You can also use MySQL to store your project files in combination with Git:

import os

SPEC_FACTORY = {
    'PROJECT_SPEC': 'slyd.gitstorage.projectspec.ProjectSpec',
    'PROJECT_MANAGER': 'slyd.gitstorage.projects.ProjectsManager',
    'PARAMS': {
        'storage_backend': 'slyd.gitstorage.repo.MysqlRepo',
        'location': os.environ.get('DB_URL'),
    },
    'CAPABILITIES': {
        'version_control': True,
        'create_projects': True,
        'delete_projects': True,
        'rename_projects': True
    }
}

This will store versioned projects as blobs within the MySQL database that you specify by setting the environment variable below:

DB_URL = mysql://<USERNAME>:<PASSWORD>@<HOST>:<PORT>/<DB>

When this env variable is set the database can be initialized by running the bin/init_mysqldb script.

Note

The MySQL backend only stores project data. Data generated during crawl is still stored locally.

Deployment

You can deploy your Portia projects using scrapyd. Change directory into slyd/data/projects/PROJECT_NAME and add your target to scrapy.cfg. You’ll then be able to run scrapyd-deploy which will deploy your project using the default deploy target.
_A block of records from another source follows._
(** computing the registers of the caller from compact unwind information ends
    on any memory, whatever tables, FDE or stack are there, writes nothing, and
    keeps the registers readable. *)
Theorem compact_step_ends c regs w :
  low_mem (mem w) -> wf_mem (mem w) ->
  FIRCLSCompactUnwindLookupAndCompute (Some c) (Some regs) w <> Timeout /\
  forall ok c' regs' w',
    FIRCLSCompactUnwindLookupAndCompute (Some c) (Some regs) w = Done (ok, c', regs') w' ->
    w' = w /\ is_Some regs'.
Proof.
  intros Hlow Hwf. pose proof (lookup_and_compute_steps w Hlow Hwf (Some c) regs) as H. split.
  - by eapply ends_not_timeout.
  - intros ok c' regs' w' E. unfold ends in H. by rewrite E in H.
Qed.

(** The invariant of an unwind context past its start. *)
Definition context_ok (c : FIRCLSUnwindContext) : Prop :=
  is_Some (registers c) /\ 0 <= repeatCount c < frameCount c /\ frameCount c <= FIRCLSUnwindMaxFrames /\
  lastFramePC c = FIRCLSUnwindGetPC c /\ FIRCLSUnwindContextHasValidPCAndSP c = true.

(** C33: a step to the next frame ends and writes nothing; when it succeeds from a
    fresh context or one that satisfies the invariant, so does the context after
    it, with one frame more and the repetitions of its program counter counted. *)
Theorem next_frame_invariant c w :
  low_mem (mem w) -> wf_mem (mem w) ->
  context_ok c \/ (exists r, c = FIRCLSUnwindInit r) ->
  FIRCLSUnwindNextFrame images c w <> Timeout /\
  forall ok c' w', FIRCLSUnwindNextFrame images c w = Done (ok, c') w' ->
    w' = w /\ is_Some (registers c') /\
    (ok = true -> context_ok c' /\ frameCount c' = frameCount c + 1 /\
       repeatCount c' = if lastFramePC c =? FIRCLSUnwindGetPC c' then repeatCount c + 1 else 0).
Proof.
  intros Hlow Hwf Hc.
  assert (is_Some (registers c) /\ 0 <= repeatCount c <= frameCount c /\ frameCount c <= FIRCLSUnwindMaxFrames /\
    (repeatCount c = frameCount c -> lastFramePC c = 0)) as (Hr & Hrc & Hfc & Hz).
  { destruct Hc as [(H1 & H2 & H3 & _)|[r ->]]; [split_and!; [done|lia..]|].
    cbn. unfold FIRCLSUnwindMaxFrames. split_and!; [done|lia..]. }
  pose proof (next_frame_step w Hlow Hwf images c Hr ltac:(lia)) as H. split; [by eapply ends_not_timeout|].
  intros ok c' w' E. unfold ends in H. rewrite E in H. destruct H as [-> [Hr' Hp]]. split; [done|]. split; [done|].
  intros ->. destruct (Hp eq_refl) as (Hlt & E1 & E2 & E3 & Hpc & Hsp). cbn [snd] in *.
  assert (E4 : repeatCount c' = if lastFramePC c =? FIRCLSUnwindGetPC c' then repeatCount c + 1 else 0).
  { rewrite E3. unfold FIRCLSUnwindMaxFrames in *. by rewrite wrap_small by lia. }
  assert (Hv : FIRCLSUnwindGetPC c' <> 0) by (intros E0; by rewrite E0 in Hpc).
  assert (0 <= repeatCount c' < frameCount c').
  { rewrite E1, E4. destruct (Z.eqb_spec (lastFramePC c) (FIRCLSUnwindGetPC c')); [|lia].
    destruct (Z.eq_dec (repeatCount c) (frameCount c)) as [E0|]; [|lia]. specialize (Hz E0). lia. }
  unfold context_ok, FIRCLSUnwindContextHasValidPCAndSP. rewrite Hpc, Hsp. by split_and!; lia || done.
Qed.

Lemma record_frame_context s : unwind_context (record_frame s) = unwind_context s.
Proof. unfold record_frame. cbv zeta. destruct (_ && _); [done|]. by destruct (_ && _). Qed.

Lemma record_frames_done w fuel s pcs c' :
  frames w images (unwind_context s) pcs c' -> (length pcs < fuel)%nat ->
  exists s', record_frames_loop images fuel s w = Done s' w.
Proof.
  revert fuel s. induction pcs as [|pc pcs IH]; intros [|fuel] s H Hf; try (cbn in Hf; lia);
    inversion H as [? ? E|? c1 ? ? E H']; subst; cbn [record_frames_loop]; rewrite (bind_done _ _ _ _ _ E).
  - by eexists.
  - cbn [negb]. apply IH; [by rewrite record_frame_context|cbn in Hf; lia].
Qed.

Lemma stacktrace_run r w :
  low_mem (mem w) -> wf_mem (mem w) ->
  ends (record_stacktrace images r) w (fun x w' => w' = w /\ exists pcs c',
    frames w images (FIRCLSUnwindInit r) pcs c' /\
    Z.of_nat (length pcs) <= FIRCLSUnwindMaxFrames /\
    Forall (fun pc => FIRCLSIsValidPointer pc = true) pcs /\
    exists p n, summary 0 0 0 0 [] pcs = (p, n, x.1) /\ x.2 = if negb (p =? 0) then Some (p, n) else None).
Proof.
  intros Hlow Hwf. unfold record_stacktrace. apply ends_bind. eapply ends_mono.
  - apply (record_frames_loop_run w Hlow Hwf images); cbn [unwind_context FIRCLSUnwindInit
      registers repeatCount frameCount]; [by eexists|lia|unfold FIRCLSUnwindMaxFrames; lia|unfold FIRCLSUnwindMaxFrames; lia].
  - intros s w' (-> & pcs & Hf & Hl & Hv & Hs). cbn [unwind_context FIRCLSUnwindInit frameCount lastFramePC
      repeatCount repeatedPC repeatedPCCount entries] in *. apply ends_ret. split; [done|].
    exists pcs, (unwind_context s). split_and!; [done|lia|done|].
    exists (repeatedPC s), (repeatedPCCount s). by rewrite <- Hs.
Qed.
(* ===== verification/File.v ===== *)
(** Crashlytics' report file (the C functions of Helpers/FIRCLSFile.m): a file
    that is written without the allocator once it is open, with an optional
    buffer, and as a sequence of JSON objects.

    The file descriptor belongs to the kernel, the parameter [Kernel]. A
    [FIRCLSFile*] is [None] when it is null. A [char*] is the list of the bytes
    that can be read there, so that a C string ends in a 0; reading past the
    list, writing past an array, using the buffer after it was freed and signed
    overflow are [Undefined]. [Exhausted] is fuel that ran out. *)
From S2P Require Import Prelude.

(** ** The kernel

    [uninit n] is what [n] bytes of the stack hold before they are written. *)
Class Kernel := {
  kernel : Type;
  O_WRONLY : Z;
  O_CREAT : Z;
  O_APPEND : Z;
  O_TRUNC : Z;
  sys_open : list Z -> Z -> kernel -> Z * kernel;
  sys_size : Z -> kernel -> Z;
  sys_write : Z -> list Z -> kernel -> Z * kernel;
  sys_close : Z -> kernel -> Z * kernel;
  sys_malloc : Z -> kernel -> option (list Z) * kernel;
  uninit : nat -> list Z
}.

(** ** The file *)

(** [writeBuffer]: null, freed, or the bytes of its block. *)
Inductive write_buffer := NoBuffer | Freed | Buffer (bytes : list Z).

Record FIRCLSFile := File {
  fd : Z;
  collectionDepth : Z;
  needComma : bool;
  bufferWrites : bool;
  writeBuffer : write_buffer;
  writeBufferLength : Z;
  writtenLength : Z
}.

Definition with_depth (f : FIRCLSFile) (v : Z) : FIRCLSFile :=
  File (fd f) v (needComma f) (bufferWrites f) (writeBuffer f) (writeBufferLength f) (writtenLength f).
Definition with_comma (f : FIRCLSFile) (v : bool) : FIRCLSFile :=
  File (fd f) (collectionDepth f) v (bufferWrites f) (writeBuffer f) (writeBufferLength f) (writtenLength f).
Definition with_buffer (f : FIRCLSFile) (v : write_buffer) : FIRCLSFile :=
  File (fd f) (collectionDepth f) (needComma f) (bufferWrites f) v (writeBufferLength f) (writtenLength f).
Definition with_buffer_length (f : FIRCLSFile) (v : Z) : FIRCLSFile :=
  File (fd f) (collectionDepth f) (needComma f) (bufferWrites f) (writeBuffer f) v (writtenLength f).
Definition with_written (f : FIRCLSFile) (v : Z) : FIRCLSFile :=
  File (fd f) (collectionDepth f) (needComma f) (bufferWrites f) (writeBuffer f) (writeBufferLength f) v.

Definition FIRCLSUInt64StringBufferLength : nat := 21.
Definition FIRCLSStringBufferLength : Z := 16.
Definition FIRCLSWriteBufferLength : Z := 1000.
Definition CLS_FILE_HEX_BUFFER : Z := 32.
Definition CLS_FILE_MAX_WRITE_ATTEMPTS : nat := 50.

(** ** The monad *)

Section Monad.
Context {KN : Kernel}.

Record file_state := FileState { the_file : option FIRCLSFile; the_kernel : kernel }.

Inductive result (A : Type) : Type :=
  | Returns (a : A) (s : file_state)
  | Undefined
  | Exhausted.

Definition F (A : Type) : Type := file_state -> result A.

End Monad.

Arguments Returns {_ A}.
Arguments Undefined {_ A}.
Arguments Exhausted {_ A}.

#[global] Instance F_ret {KN : Kernel} : MRet F := fun A a s => Returns a s.
#[global] Instance F_bind {KN : Kernel} : MBind F := fun A B k m s =>
  match m s with
  | Returns a s' => k a s'
  | Undefined => Undefined
  | Exhausted => Exhausted
  end.

Section File.
Context {KN : Kernel}.

Definition undefined {A} : F A := fun _ => Undefined.
Definition exhausted {A} : F A := fun _ => Exhausted.

Definition or_undefined {A} (o : option A) : F A :=
  match o with Some a => mret a | None => undefined end.

Definition sys {A} (call : kernel -> A * kernel) : F A := fun s =>
  let (a, k) := call (the_kernel s) in Returns a (FileState (the_file s) k).

(** [file != NULL], [*file] and [*file = f]. *)
Definition file_given : F bool := fun s => Returns (bool_decide (is_Some (the_file s))) s.

Definition get_file : F FIRCLSFile := fun s =>
  match the_file s with Some f => Returns f s | None => Undefined end.

Definition put_file (f : FIRCLSFile) : F unit := fun s =>
  match the_file s with Some _ => Returns tt (FileState (Some f) (the_kernel s)) | None => Undefined end.

(** ** The C library *)

Definition strlen (string : list Z) : F Z :=
  '(i, _) ← or_undefined (list_find (eq 0) string); mret (Z.of_nat i).

(** The [n] bytes that [strncpy] stores. *)
Fixpoint strncpy (n : nat) (src : list Z) : option (list Z) :=
  match n, src with
  | O, _ => Some []
  | S n', [] => None
  | S n', b :: src' => if b =? 0 then Some (replicate n 0) else bs ← strncpy n' src'; Some (b :: bs)
  end.

(** Stores [bs] in an array from the index [i] on. *)
Definition store_at (array : list Z) (i : Z) (bs : list Z) : option (list Z) :=
  if (0 <=? i) && (i + Z.of_nat (length bs) <=? Z.of_nat (length array)) then
    Some (take (Z.to_nat i) array ++ bs ++ drop (Z.to_nat i + length bs) array)
  else None.

(** A string literal. *)
Definition chars (s : string) : list Z := (fun c => Z.of_N (Ascii.N_of_ascii c)) <$> String.list_ascii_of_string s.
Definition literal (s : string) : list Z := chars s ++ [0].

(** ** Writing to the descriptor *)

(** [for (size_t count = 0; ...)] with the attempts that are left. *)
Fixpoint write_block_loop (attempts : nat) (buffer : list Z) (length : Z) (writeBlock : list Z -> Z -> F Z) :
    F bool :=
  match attempts with
  | O => mret false
  | S attempts =>
      if negb (0 <? length) then mret false
      else
        ret ← writeBlock buffer length;
        if 2 ^ 64 - 1 <? length then mret false
        else
          let signedLength := s64 length in
          if (0 <=? ret) && (ret =? signedLength) then mret true
          else if ret <? 0 then mret false
          else if signedLength <? ret then mret false
          else if 0 <? ret then
            write_block_loop attempts (drop (Z.to_nat ret) buffer) (u64 (length - ret)) writeBlock
          else mret false
  end.

Definition FIRCLSFileLoopWithWriteBlock (buffer : list Z) (length : Z) (writeBlock : list Z -> Z -> F Z) :
    F bool :=
  write_block_loop CLS_FILE_MAX_WRITE_ATTEMPTS buffer length writeBlock.

(** [write(fd, partialBuffer, partialLength)] *)
Definition write_call (fd : Z) (partialBuffer : list Z) (partialLength : Z) : F Z :=
  if Z.of_nat (length partialBuffer) <? partialLength then undefined
  else sys (sys_write fd (take (Z.to_nat partialLength) partialBuffer)).

Definition FIRCLSFileWriteWithRetries (fd : Z) (buffer : list Z) (length : Z) : F bool :=
  FIRCLSFileLoopWithWriteBlock buffer length (write_call fd).

Definition FIRCLSFileWriteToFileDescriptor (string : list Z) (length : Z) : F unit :=
  f ← get_file;
  ok ← FIRCLSFileWriteWithRetries (fd f) string length;
  if negb ok then mret tt
  else f ← get_file; put_file (with_written f (s64 (writtenLength f + length))).

(** ** The buffer *)

(** What can be read at [file->writeBuffer]. *)
Definition buffer_bytes (b : write_buffer) : list Z :=
  match b with Buffer bytes => bytes | _ => [] end.

Definition FIRCLSFileFlushWriteBuffer : F unit :=
  given ← file_given;
  if negb given then mret tt
  else
    f ← get_file;
    if negb (bufferWrites f) then mret tt
    else
      FIRCLSFileWriteToFileDescriptor (buffer_bytes (writeBuffer f)) (writeBufferLength f);;
      f ← get_file;
      put_file (with_buffer_length f 0).

Definition FIRCLSFileWriteToBuffer (string : list Z) (length : Z) : F unit :=
  f ← get_file;
  let writeLength :=
    if FIRCLSWriteBufferLength - 1 <? u64 (writeBufferLength f + length)
    then u64 (FIRCLSWriteBufferLength - writeBufferLength f - 1) else length in
  bs ← or_undefined (strncpy (Z.to_nat writeLength) string);
  buffer ← or_undefined (store_at (buffer_bytes (writeBuffer f)) (writeBufferLength f) bs);
  let bufferLength := u64 (writeBufferLength f + writeLength) in
  buffer ← or_undefined (store_at buffer bufferLength [0]);
  put_file (with_buffer_length (with_buffer f (Buffer buffer)) bufferLength).

(** The function calls itself on what did not fit. *)
Fixpoint write_or_buffer (fuel : nat) (string : list Z) (length : Z) : F unit :=
  match fuel with
  | O => exhausted
  | S fuel =>
      f ← get_file;
      if bufferWrites f then
        if FIRCLSWriteBufferLength - 1 <? u64 (writeBufferLength f + length) then
          let remainingSpace := u64 (FIRCLSWriteBufferLength - writeBufferLength f - 1) in
          FIRCLSFileWriteToBuffer string remainingSpace;;
          FIRCLSFileFlushWriteBuffer;;
          let remainingLength := u64 (length - remainingSpace) in
          write_or_buffer fuel (drop (Z.to_nat remainingSpace) string) remainingLength
        else FIRCLSFileWriteToBuffer string length
      else FIRCLSFileWriteToFileDescriptor string length
  end.

(** The first call may only flush a full buffer; every other takes a byte. *)
Definition FIRCLSFileWriteToFileDescriptorOrBuffer (string : list Z) (length : Z) : F unit :=
  write_or_buffer (S (S (Z.to_nat length))) string length.

Definition FIRCLSFileWriteStringUnquoted (string : list Z) : F unit :=
  length ← strlen string;
  FIRCLSFileWriteToFileDescriptorOrBuffer string length.

(** ** Opening and closing *)

Definition FIRCLSFileInit (descriptor : Z) (appendMode buffered : bool) : F bool :=
  given ← file_given;
  if negb given then mret false
  else if descriptor <? 0 then mret false
  else
    put_file (File descriptor 0 false buffered NoBuffer 0 0);;
    allocated ←
      (if buffered then
         block ← sys (sys_malloc FIRCLSWriteBufferLength);
         match block with
         | None => mret false
         | Some bytes => f ← get_file; put_file (with_buffer f (Buffer bytes));; mret true
         end
       else mret true);
    if negb allocated then mret false
    else if appendMode then
      currentFileSize ← sys (fun k => (sys_size descriptor k, k));
      f ← get_file;
      (if 0 <? currentFileSize then put_file (with_written f (s64 (writtenLength f + currentFileSize)))
       else mret tt);;
      mret true
    else mret true.

Definition FIRCLSFileInitWithPathMode (path : option (list Z)) (appendMode buffered : bool) : F bool :=
  given ← file_given;
  if negb given then mret false
  else
    let mask := Z.lor (Z.lor O_WRONLY O_CREAT) (if appendMode then O_APPEND else O_TRUNC) in
    descriptor ← match path with None => mret (-1) | Some p => sys (sys_open p mask) end;
    FIRCLSFileInit descriptor appendMode buffered.

Definition FIRCLSFileInitWithPath (path : option (list Z)) (buffered : bool) : F bool :=
  FIRCLSFileInitWithPathMode path true buffered.

(** [free(file->writeBuffer)] of a block that is live. *)
Definition free_buffer : F unit :=
  f ← get_file;
  match writeBuffer f with
  | Buffer _ => put_file (with_buffer f Freed)
  | _ => undefined
  end.

(** Also returns [*finalSize]. *)
Definition FIRCLSFileCloseWithOffset : F (bool * Z) :=
  given ← file_given;
  if negb given then mret (false, 0)
  else
    f ← get_file;
    (if bufferWrites f && match writeBuffer f with NoBuffer => false | _ => true end then
       (if 0 <? writeBufferLength f then FIRCLSFileFlushWriteBuffer else mret tt);;
       free_buffer
     else mret tt);;
    f ← get_file;
    let finalSize := writtenLength f in
    status ← sys (sys_close (fd f));
    if negb (status =? 0) then mret (false, finalSize)
    else
      put_file (File (-1) 0 false false NoBuffer 0 0);;
      mret (true, finalSize).

Definition FIRCLSFileClose : F bool := '(ok, _) ← FIRCLSFileCloseWithOffset; mret ok.

Definition FIRCLSFileIsOpen : F bool :=
  given ← file_given;
  if negb given then mret false else f ← get_file; mret (-1 <? fd f).

End File.
(** ** Writing to the descriptor *)

Lemma write_block_loop_run attempts fd buffer n s :
  0 <= n <= Z.of_nat (length buffer) -> n < 2 ^ 63 ->
  fwp (write_block_loop attempts buffer n (write_call fd)) s (fun ok s' => exists m,
    the_file s' = the_file s /\ file_io (the_kernel s) (the_kernel s') /\ (m <= Z.to_nat n)%nat /\
    contents (the_kernel s') fd = contents (the_kernel s) fd ++ take m buffer /\
    (ok = true -> m = Z.to_nat n) /\ (ok = false -> 0 < n -> (m < Z.to_nat n)%nat) /\
    (0 < chunk -> progress chunk -> 0 < n <= Z.of_nat attempts * chunk -> ok = true)).
Proof.
  revert buffer n s. induction attempts as [|attempts IH]; intros buffer n s Hn Hlim; cbn [write_block_loop].
  { exists 0%nat. split_and!; try done; [lia|by rewrite take_0, app_nil_r|lia|lia]. }
  destruct (Z.ltb_spec 0 n) as [Hpos|Hz]; cbn [negb].
  2: { exists 0%nat. split_and!; try done; [lia|by rewrite take_0, app_nil_r|lia|lia]. }
  apply fwp_bind. unfold write_call at 1. rewrite (proj2 (Z.ltb_ge _ _)) by lia. apply fwp_sys.
  intros ret k E. cbn [the_file the_kernel] in *.
  assert (Hio : file_io (the_kernel s) k) by (apply rtc_once; eauto). destruct (write_appends _ _ _ _ _ E) as [Hret Hc].
  rewrite length_take, Nat.min_l, Z2Nat.id in Hret by lia.
  rewrite take_take in Hc. rewrite (proj2 (Z.ltb_ge (2 ^ 64 - 1) _)) by lia. cbv zeta.
  assert (Es : s64 n = n) by (apply to_signed_small; lia). rewrite Es.
  assert (Hprog : progress chunk -> Z.min n chunk <= ret).
  { intros Hp. specialize (Hp _ _ _ _ _ E). rewrite length_take, Nat.min_l, Z2Nat.id in Hp by lia. lia. }
  rewrite (proj2 (Z.ltb_ge n ret)) by lia.
  destruct (Z.leb_spec 0 ret) as [Hr0|Hneg]; cbn [andb].
  2: { rewrite (proj2 (Z.ltb_lt ret 0)) by lia. exists (Z.to_nat ret). split_and!; try done; [lia| |lia|].
       - cbn [the_kernel]. by rewrite Hc, Nat.min_l by lia.
       - intros. specialize (Hprog ltac:(done)). lia. }
  destruct (Z.eqb_spec ret n) as [->|Hne].
  { exists (Z.to_nat n). by rewrite Nat.min_id in Hc. }
  rewrite (proj2 (Z.ltb_ge ret 0)) by lia. destruct (Z.ltb_spec 0 ret) as [Hr|Hr].
  2: { exists (Z.to_nat ret). split_and!; try done; [lia|cbn [the_kernel]; by rewrite Hc, Nat.min_l by lia|lia|].
       intros. specialize (Hprog ltac:(done)). lia. }
  rewrite wrap_small by lia. eapply fwp_mono; [apply IH; rewrite ?length_drop; lia|].
  intros ok s' (m & Ef & Hio' & Hm & Hc' & Hok & Hno & Hp). cbn [the_file the_kernel] in *.
  exists (Z.to_nat ret + m)%nat. split_and!; [done|by etransitivity|lia| | | |].
  - by rewrite Hc', Hc, Nat.min_l, <- app_assoc, take_take_drop by lia.
  - intros H. specialize (Hok H). lia.
  - intros H _. specialize (Hno H ltac:(lia)). lia.
  - intros H1 H2 H3. apply Hp; [done..|]. specialize (Hprog H2). nia.
Qed.

Lemma write_with_retries_run fd buffer n s :
  0 <= n <= Z.of_nat (length buffer) -> n < 2 ^ 63 ->
  fwp (FIRCLSFileWriteWithRetries fd buffer n) s (fun ok s' => exists m,
    the_file s' = the_file s /\ file_io (the_kernel s) (the_kernel s') /\ (m <= Z.to_nat n)%nat /\
    contents (the_kernel s') fd = contents (the_kernel s) fd ++ take m buffer /\
    (ok = true -> m = Z.to_nat n) /\ (ok = false -> 0 < n -> (m < Z.to_nat n)%nat) /\
    (0 < chunk -> progress chunk -> 0 < n <= Z.of_nat CLS_FILE_MAX_WRITE_ATTEMPTS * chunk -> ok = true)).
Proof. apply write_block_loop_run. Qed.

(** The file changes only in the length that it counts. *)
Lemma to_descriptor_run string n k f :
  wf_file f -> 0 <= n <= Z.of_nat (length string) -> n < 2 ^ 63 ->
  fwp (FIRCLSFileWriteToFileDescriptor string n) (FileState (Some f) k) (fun _ s' => exists w,
    the_file s' = Some (with_written f w) /\ file_io k (the_kernel s') /\ (- 2 ^ 63 <= w < 2 ^ 63) /\
    (0 < chunk -> progress chunk -> n <= Z.of_nat CLS_FILE_MAX_WRITE_ATTEMPTS * chunk ->
       contents (the_kernel s') (fd f) = contents k (fd f) ++ take (Z.to_nat n) string /\
       u64 w = u64 (writtenLength f + n))).
Proof.
  intros Hwf Hn Hlim. pose proof (wf_written _ Hwf). unfold FIRCLSFileWriteToFileDescriptor. apply fwp_bind. eapply fwp_get; [done|].
  apply fwp_bind. eapply fwp_mono; [by apply write_with_retries_run|].
  intros ok [tf k'] (m & E & Hio & Hm & Hc & Hok & _ & Hp). cbn [the_file the_kernel] in *. subst tf.
  assert (Hall : 0 < chunk -> progress chunk -> n <= Z.of_nat CLS_FILE_MAX_WRITE_ATTEMPTS * chunk -> m = Z.to_nat n).
  { intros H1 H2 H3. destruct (Z.eq_dec n 0) as [->|]; [lia|]. apply Hok, Hp; [done..|lia]. }
  destruct ok; cbn [negb].
  - apply fwp_bind. eapply fwp_get; [done|]. eapply fwp_put; [done|]. eexists. split; [done|]. split; [done|].
    split; [by apply (to_signed_bounds 64)|]. intros. cbn [the_kernel]. rewrite Hc, Hall by done.
    split; [done|]. by rewrite wrap_to_signed.
  - apply fwp_ret. exists (writtenLength f). split; [by destruct f|]. split; [done|]. split; [done|]. intros. cbn [the_kernel].
    destruct (Z.eq_dec n 0) as [->|Hne]; [|specialize (Hp ltac:(done) ltac:(done) ltac:(lia)); done].
    rewrite Hc, Hall by done. split; [done|]. by rewrite Z.add_0_r.
Qed.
Alternatively, you can specify a target and project using the following:

scrapyd-deploy your_scrapyd_target -p project_name

Once your spider is deployed, you can schedule your spider via schedule.json:

curl http://your_scrapyd_host:6800/schedule.json -d project=your_project_name -d spider=your_spider_name

Warning

Running scrapyd from your project directory will cause deployment to fail.